[Input records — start]

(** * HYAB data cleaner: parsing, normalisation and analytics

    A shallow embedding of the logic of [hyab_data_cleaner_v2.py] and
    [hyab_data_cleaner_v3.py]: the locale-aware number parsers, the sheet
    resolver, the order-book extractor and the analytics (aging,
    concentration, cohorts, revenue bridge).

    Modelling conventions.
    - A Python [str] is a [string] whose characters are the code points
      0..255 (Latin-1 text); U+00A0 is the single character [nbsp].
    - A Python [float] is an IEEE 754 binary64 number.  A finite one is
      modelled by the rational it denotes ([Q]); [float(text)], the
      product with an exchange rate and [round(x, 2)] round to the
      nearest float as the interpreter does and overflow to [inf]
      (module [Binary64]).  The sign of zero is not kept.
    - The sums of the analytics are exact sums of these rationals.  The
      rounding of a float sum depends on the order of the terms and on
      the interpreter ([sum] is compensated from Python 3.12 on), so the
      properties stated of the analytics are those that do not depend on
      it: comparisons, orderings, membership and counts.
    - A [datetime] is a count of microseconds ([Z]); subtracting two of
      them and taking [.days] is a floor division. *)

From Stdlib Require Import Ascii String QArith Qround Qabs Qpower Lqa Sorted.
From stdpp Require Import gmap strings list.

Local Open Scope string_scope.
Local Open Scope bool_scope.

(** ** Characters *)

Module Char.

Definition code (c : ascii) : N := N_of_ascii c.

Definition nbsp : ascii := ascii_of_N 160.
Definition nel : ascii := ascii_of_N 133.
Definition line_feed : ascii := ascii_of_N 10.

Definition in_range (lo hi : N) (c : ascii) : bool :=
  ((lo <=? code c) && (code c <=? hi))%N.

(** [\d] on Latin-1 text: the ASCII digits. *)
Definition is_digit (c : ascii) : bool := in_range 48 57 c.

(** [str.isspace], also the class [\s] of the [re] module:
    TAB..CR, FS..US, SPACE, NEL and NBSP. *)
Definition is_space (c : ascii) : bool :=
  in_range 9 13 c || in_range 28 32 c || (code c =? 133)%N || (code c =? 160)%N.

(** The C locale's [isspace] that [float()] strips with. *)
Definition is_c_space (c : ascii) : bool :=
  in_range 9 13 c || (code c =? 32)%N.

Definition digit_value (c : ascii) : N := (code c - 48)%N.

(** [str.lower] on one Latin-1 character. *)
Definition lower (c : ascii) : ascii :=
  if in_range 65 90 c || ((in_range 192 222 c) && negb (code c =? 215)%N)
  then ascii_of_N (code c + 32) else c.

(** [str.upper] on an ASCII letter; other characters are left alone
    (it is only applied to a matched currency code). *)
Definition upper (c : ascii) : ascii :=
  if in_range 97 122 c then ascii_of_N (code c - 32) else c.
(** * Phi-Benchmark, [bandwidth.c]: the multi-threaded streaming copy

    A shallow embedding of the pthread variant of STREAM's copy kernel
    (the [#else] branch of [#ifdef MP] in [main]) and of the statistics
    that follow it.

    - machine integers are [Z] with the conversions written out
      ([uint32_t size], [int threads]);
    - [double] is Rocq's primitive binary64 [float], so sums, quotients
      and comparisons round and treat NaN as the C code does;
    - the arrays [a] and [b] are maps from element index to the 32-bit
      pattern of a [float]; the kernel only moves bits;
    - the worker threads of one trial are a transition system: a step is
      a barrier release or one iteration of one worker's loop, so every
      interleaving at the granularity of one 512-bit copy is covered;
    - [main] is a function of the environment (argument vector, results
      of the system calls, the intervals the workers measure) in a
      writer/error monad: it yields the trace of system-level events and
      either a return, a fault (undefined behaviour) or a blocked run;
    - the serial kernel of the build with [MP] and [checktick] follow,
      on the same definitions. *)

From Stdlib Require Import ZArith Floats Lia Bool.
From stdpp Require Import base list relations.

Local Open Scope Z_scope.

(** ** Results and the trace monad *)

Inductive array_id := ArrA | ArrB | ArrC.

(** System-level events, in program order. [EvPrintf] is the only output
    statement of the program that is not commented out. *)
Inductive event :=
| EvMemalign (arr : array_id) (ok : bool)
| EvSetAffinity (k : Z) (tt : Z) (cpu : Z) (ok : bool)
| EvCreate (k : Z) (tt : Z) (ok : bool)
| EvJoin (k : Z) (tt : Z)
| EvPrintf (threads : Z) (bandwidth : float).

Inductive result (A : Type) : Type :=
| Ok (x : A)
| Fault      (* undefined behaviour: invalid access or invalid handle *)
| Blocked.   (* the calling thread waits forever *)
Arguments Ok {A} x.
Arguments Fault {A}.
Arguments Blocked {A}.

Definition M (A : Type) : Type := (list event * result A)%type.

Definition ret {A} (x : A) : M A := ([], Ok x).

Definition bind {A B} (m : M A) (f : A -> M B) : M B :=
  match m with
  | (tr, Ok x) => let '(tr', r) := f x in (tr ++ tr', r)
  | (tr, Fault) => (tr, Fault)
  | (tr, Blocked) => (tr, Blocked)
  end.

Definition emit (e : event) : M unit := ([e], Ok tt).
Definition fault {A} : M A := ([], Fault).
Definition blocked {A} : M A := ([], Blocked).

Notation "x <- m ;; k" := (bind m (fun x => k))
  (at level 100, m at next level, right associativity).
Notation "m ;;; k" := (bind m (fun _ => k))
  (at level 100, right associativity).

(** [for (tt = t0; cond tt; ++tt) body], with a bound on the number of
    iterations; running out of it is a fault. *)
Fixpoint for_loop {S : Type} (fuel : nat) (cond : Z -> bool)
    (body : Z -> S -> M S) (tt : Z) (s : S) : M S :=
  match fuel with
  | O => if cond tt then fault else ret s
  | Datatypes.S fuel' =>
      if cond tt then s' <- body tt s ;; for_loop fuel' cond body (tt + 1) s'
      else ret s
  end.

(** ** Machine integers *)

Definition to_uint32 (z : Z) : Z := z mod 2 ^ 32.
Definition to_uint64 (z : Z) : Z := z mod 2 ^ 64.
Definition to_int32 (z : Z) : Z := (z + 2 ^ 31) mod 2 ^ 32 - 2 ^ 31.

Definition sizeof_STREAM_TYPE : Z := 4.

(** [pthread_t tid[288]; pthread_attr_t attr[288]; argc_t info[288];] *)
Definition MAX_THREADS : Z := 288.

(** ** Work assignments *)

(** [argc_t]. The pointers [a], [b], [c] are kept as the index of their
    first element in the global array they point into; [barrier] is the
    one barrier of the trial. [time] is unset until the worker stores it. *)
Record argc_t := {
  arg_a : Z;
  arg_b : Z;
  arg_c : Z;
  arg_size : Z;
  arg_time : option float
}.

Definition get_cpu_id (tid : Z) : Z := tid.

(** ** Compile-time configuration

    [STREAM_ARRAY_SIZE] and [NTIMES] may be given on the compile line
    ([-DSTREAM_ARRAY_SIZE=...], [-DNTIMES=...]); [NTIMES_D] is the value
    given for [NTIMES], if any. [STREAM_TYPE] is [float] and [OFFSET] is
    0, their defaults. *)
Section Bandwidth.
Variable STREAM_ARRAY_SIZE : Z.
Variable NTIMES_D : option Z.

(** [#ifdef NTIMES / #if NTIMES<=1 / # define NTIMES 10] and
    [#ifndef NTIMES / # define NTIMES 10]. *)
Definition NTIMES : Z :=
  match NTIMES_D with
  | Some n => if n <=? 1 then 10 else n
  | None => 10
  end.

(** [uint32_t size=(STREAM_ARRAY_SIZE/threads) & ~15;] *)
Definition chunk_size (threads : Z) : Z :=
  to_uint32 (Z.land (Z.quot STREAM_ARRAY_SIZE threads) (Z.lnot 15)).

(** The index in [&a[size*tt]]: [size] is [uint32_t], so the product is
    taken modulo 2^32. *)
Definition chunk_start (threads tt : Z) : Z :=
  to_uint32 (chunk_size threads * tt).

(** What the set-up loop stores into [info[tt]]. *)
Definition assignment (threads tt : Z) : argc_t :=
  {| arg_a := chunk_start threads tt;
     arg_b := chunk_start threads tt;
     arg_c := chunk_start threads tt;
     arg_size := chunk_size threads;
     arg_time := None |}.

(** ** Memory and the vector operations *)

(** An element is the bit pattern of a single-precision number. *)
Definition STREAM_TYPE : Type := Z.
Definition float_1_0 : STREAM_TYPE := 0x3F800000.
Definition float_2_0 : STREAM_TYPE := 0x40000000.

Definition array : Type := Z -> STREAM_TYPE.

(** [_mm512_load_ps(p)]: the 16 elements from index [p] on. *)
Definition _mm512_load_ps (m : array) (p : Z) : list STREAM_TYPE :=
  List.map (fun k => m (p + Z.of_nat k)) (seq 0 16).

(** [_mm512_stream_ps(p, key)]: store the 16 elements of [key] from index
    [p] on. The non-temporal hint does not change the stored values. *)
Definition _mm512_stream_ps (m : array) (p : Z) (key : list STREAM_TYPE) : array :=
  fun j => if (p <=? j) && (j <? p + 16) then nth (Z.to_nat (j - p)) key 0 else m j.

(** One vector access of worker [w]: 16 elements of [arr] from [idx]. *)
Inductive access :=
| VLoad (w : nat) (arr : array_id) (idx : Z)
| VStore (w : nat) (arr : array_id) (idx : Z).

[Input records — finish]
[Input records — start]

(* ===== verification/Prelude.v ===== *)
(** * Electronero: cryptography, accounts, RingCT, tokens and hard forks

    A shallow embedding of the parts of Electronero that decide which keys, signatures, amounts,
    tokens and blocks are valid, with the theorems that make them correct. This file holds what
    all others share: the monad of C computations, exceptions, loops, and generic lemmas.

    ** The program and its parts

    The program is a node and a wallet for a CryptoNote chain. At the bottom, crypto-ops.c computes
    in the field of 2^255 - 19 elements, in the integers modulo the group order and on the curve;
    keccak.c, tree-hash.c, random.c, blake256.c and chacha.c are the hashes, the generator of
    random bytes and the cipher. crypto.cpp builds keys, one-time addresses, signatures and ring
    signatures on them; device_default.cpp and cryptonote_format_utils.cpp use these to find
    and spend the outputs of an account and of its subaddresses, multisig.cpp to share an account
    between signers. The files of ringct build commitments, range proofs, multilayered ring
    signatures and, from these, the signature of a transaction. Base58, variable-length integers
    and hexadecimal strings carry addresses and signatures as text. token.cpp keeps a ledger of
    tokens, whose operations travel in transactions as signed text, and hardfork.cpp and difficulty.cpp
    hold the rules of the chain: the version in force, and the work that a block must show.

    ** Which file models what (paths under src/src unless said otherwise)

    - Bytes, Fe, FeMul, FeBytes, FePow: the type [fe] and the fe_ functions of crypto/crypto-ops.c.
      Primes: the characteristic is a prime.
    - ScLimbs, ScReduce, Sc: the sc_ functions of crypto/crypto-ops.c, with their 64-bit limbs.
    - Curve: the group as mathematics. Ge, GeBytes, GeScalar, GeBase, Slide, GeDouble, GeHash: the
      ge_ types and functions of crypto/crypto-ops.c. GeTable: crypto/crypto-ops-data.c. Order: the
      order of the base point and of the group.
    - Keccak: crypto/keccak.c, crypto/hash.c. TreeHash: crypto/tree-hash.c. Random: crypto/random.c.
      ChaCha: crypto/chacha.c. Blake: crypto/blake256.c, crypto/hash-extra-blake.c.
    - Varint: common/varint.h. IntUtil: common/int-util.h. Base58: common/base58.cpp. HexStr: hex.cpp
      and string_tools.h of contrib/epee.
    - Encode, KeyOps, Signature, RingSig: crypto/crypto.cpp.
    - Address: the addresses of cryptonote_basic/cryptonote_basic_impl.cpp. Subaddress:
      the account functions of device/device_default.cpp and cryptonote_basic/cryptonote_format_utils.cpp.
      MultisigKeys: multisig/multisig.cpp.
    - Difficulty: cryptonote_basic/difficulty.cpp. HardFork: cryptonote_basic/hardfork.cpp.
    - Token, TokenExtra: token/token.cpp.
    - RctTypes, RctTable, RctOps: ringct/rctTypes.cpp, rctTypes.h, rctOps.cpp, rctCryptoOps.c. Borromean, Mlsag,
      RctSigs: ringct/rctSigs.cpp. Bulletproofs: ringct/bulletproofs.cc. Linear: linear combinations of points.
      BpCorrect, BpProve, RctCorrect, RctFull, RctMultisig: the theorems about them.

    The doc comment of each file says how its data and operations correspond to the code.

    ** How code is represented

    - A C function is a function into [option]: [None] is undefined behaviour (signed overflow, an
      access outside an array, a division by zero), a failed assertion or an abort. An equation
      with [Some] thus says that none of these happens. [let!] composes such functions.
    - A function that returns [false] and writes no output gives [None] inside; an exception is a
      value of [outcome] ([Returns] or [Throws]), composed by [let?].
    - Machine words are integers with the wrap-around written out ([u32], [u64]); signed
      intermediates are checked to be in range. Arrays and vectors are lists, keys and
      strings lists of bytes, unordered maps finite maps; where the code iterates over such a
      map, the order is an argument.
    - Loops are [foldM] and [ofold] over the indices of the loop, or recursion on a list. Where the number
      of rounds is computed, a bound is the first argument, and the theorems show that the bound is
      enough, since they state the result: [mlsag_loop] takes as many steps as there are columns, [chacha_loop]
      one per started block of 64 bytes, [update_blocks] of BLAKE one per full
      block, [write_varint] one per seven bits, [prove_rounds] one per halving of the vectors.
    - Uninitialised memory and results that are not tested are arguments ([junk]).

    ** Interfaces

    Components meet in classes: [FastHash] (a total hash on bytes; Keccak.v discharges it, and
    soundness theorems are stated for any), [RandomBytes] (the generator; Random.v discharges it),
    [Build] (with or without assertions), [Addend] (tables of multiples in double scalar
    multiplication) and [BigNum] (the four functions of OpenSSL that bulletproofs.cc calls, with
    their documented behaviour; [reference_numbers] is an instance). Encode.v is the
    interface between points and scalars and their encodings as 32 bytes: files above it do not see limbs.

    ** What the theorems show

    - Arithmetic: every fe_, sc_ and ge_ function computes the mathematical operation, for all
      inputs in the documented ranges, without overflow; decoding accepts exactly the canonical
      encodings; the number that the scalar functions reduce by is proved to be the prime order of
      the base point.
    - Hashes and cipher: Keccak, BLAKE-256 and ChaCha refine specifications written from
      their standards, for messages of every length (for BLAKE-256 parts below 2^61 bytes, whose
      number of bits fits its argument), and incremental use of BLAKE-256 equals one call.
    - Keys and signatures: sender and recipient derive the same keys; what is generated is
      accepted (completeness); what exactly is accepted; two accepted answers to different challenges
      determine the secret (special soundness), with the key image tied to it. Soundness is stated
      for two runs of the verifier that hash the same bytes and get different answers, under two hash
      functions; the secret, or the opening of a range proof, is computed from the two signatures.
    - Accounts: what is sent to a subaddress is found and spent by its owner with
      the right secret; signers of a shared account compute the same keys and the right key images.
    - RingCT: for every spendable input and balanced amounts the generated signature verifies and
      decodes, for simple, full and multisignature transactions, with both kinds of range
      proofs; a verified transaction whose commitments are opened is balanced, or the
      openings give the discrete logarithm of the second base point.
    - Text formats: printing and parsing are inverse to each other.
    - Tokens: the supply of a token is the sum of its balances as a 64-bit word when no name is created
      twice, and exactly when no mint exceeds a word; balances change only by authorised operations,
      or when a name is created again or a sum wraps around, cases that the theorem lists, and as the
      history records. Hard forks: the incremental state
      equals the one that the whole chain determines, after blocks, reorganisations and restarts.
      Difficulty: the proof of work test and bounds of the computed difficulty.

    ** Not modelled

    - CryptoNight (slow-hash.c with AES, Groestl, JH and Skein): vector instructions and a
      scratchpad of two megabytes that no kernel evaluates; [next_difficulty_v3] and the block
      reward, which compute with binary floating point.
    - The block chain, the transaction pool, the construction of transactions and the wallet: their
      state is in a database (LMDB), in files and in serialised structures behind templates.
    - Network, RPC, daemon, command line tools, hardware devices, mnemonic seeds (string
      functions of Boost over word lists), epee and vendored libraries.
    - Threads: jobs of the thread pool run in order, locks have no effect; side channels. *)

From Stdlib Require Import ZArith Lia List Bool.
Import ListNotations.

[Input records — finish]
[Input records — start]

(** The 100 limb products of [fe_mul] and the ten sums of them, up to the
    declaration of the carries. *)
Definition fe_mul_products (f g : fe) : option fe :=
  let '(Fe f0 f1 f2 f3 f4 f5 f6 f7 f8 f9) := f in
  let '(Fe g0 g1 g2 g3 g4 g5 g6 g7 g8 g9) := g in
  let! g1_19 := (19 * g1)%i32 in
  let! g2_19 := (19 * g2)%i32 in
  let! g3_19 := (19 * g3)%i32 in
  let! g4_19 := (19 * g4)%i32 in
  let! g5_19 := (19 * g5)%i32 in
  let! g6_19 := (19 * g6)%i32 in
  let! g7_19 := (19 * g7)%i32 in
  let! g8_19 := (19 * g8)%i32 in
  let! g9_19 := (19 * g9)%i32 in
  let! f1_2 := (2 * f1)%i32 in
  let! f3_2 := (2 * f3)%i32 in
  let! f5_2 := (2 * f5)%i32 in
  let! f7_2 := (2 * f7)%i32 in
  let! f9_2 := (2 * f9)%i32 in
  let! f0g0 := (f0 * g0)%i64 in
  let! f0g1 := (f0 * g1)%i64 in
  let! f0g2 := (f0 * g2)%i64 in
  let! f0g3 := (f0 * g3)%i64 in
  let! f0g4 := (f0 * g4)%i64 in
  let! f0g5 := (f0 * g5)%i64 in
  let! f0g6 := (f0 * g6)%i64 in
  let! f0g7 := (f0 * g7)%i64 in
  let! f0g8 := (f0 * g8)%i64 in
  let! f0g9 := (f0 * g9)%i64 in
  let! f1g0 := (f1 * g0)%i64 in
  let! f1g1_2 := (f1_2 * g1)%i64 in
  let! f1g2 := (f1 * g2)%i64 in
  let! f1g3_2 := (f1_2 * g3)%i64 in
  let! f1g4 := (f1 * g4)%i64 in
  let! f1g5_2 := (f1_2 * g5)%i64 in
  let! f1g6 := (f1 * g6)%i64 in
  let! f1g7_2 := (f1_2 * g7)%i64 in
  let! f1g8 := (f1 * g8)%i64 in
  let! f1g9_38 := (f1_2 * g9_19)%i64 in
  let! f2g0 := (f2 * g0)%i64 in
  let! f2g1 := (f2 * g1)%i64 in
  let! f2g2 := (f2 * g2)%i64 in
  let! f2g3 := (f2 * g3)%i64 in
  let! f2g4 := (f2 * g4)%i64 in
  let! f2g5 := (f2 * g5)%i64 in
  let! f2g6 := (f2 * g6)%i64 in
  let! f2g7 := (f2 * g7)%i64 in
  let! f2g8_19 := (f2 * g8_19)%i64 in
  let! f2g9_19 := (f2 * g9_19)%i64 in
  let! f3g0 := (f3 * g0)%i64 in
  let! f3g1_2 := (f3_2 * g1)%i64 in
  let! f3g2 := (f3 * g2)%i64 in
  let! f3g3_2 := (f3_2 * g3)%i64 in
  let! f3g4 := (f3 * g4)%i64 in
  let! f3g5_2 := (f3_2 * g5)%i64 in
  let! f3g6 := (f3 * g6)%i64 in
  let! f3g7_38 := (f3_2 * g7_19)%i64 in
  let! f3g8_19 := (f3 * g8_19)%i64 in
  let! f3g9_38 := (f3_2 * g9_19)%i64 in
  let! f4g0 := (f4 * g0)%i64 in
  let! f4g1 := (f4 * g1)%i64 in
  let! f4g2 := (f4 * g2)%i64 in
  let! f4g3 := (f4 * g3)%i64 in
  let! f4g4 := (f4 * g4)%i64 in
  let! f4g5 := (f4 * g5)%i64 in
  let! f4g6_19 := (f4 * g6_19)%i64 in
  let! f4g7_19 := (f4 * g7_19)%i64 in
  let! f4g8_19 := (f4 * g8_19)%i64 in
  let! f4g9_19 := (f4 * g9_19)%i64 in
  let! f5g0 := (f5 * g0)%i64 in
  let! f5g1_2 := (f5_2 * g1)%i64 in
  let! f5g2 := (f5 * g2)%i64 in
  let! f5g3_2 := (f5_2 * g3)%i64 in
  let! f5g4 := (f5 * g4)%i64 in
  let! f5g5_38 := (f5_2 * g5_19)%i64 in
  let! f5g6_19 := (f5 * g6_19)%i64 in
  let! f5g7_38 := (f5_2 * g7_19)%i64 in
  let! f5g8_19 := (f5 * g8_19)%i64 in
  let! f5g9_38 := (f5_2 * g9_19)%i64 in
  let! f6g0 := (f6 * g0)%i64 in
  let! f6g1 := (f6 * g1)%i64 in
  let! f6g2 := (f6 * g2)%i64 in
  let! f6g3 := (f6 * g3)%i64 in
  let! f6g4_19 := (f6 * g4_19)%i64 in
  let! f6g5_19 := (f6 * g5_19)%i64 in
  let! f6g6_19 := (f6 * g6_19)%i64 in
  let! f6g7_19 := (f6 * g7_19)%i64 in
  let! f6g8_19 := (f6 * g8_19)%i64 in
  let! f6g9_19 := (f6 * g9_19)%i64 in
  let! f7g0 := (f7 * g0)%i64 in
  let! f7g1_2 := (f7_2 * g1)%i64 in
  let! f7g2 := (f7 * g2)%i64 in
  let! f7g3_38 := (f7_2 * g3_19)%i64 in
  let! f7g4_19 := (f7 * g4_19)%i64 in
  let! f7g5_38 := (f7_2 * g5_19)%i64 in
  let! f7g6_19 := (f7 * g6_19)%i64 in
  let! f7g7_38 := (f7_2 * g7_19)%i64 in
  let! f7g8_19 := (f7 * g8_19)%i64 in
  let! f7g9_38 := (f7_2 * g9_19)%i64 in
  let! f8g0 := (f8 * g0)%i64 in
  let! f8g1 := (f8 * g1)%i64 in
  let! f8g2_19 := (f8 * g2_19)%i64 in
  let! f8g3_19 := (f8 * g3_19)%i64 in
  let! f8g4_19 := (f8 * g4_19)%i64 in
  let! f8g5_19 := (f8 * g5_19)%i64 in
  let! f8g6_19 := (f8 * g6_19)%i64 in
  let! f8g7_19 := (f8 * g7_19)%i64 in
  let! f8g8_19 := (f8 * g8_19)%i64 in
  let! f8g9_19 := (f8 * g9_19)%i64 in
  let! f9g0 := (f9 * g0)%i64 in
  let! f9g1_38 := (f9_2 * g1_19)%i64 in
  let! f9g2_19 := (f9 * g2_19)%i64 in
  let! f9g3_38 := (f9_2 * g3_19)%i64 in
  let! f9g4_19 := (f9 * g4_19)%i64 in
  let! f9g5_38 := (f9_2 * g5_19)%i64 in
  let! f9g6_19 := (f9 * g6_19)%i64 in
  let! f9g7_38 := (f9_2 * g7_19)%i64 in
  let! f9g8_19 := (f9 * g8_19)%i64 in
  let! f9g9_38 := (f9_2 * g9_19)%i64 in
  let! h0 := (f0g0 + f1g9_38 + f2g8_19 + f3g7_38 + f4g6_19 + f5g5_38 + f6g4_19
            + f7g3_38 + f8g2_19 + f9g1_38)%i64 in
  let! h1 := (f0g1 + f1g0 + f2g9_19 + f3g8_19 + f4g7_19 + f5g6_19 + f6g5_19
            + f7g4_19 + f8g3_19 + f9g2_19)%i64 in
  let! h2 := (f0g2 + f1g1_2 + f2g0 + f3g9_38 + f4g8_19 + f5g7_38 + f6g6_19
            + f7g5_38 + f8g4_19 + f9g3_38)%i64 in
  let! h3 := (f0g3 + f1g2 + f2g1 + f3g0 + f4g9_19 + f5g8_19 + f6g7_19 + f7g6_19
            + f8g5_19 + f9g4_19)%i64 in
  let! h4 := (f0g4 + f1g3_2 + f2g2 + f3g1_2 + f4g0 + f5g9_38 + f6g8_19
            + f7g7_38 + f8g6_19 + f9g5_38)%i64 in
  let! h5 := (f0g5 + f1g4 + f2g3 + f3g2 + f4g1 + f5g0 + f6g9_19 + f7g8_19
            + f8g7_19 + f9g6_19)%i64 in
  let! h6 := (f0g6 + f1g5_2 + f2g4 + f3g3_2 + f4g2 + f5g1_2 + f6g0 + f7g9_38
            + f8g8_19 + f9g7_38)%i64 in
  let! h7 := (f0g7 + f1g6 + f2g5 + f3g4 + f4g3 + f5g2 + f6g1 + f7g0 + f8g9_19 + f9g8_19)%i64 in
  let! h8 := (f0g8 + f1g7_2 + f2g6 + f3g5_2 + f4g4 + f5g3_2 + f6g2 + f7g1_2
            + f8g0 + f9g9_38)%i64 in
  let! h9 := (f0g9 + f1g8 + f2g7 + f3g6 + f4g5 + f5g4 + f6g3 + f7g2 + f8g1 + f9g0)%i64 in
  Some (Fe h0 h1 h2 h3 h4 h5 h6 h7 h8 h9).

[Input records — finish]

Everything from the line with "(** ** Machine integers *)" through the line with "Definition assignment (threads" should be written out exactly as it appears above, end lines included, and nothing outside that range.

**Solution for this problem:**
(** ** Machine integers *)

Definition to_uint32 (z : Z) : Z := z mod 2 ^ 32.
Definition to_uint64 (z : Z) : Z := z mod 2 ^ 64.
Definition to_int32 (z : Z) : Z := (z + 2 ^ 31) mod 2 ^ 32 - 2 ^ 31.

Definition sizeof_STREAM_TYPE : Z := 4.

(** [pthread_t tid[288]; pthread_attr_t attr[288]; argc_t info[288];] *)
Definition MAX_THREADS : Z := 288.

(** ** Work assignments *)

(** [argc_t]. The pointers [a], [b], [c] are kept as the index of their
    first element in the global array they point into; [barrier] is the
    one barrier of the trial. [time] is unset until the worker stores it. *)
Record argc_t := {
  arg_a : Z;
  arg_b : Z;
  arg_c : Z;
  arg_size : Z;
  arg_time : option float
}.

Definition get_cpu_id (tid : Z) : Z := tid.

(** ** Compile-time configuration

    [STREAM_ARRAY_SIZE] and [NTIMES] may be given on the compile line
    ([-DSTREAM_ARRAY_SIZE=...], [-DNTIMES=...]); [NTIMES_D] is the value
    given for [NTIMES], if any. [STREAM_TYPE] is [float] and [OFFSET] is
    0, their defaults. *)
Section Bandwidth.
Variable STREAM_ARRAY_SIZE : Z.
Variable NTIMES_D : option Z.

(** [#ifdef NTIMES / #if NTIMES<=1 / # define NTIMES 10] and
    [#ifndef NTIMES / # define NTIMES 10]. *)
Definition NTIMES : Z :=
  match NTIMES_D with
  | Some n => if n <=? 1 then 10 else n
  | None => 10
  end.

(** [uint32_t size=(STREAM_ARRAY_SIZE/threads) & ~15;] *)
Definition chunk_size (threads : Z) : Z :=
  to_uint32 (Z.land (Z.quot STREAM_ARRAY_SIZE threads) (Z.lnot 15)).

(** The index in [&a[size*tt]]: [size] is [uint32_t], so the product is
    taken modulo 2^32. *)
Definition chunk_start (threads tt : Z) : Z :=
  to_uint32 (chunk_size threads * tt).

(** What the set-up loop stores into [info[tt]]. *)
Definition assignment (threads tt : Z) : argc_t :=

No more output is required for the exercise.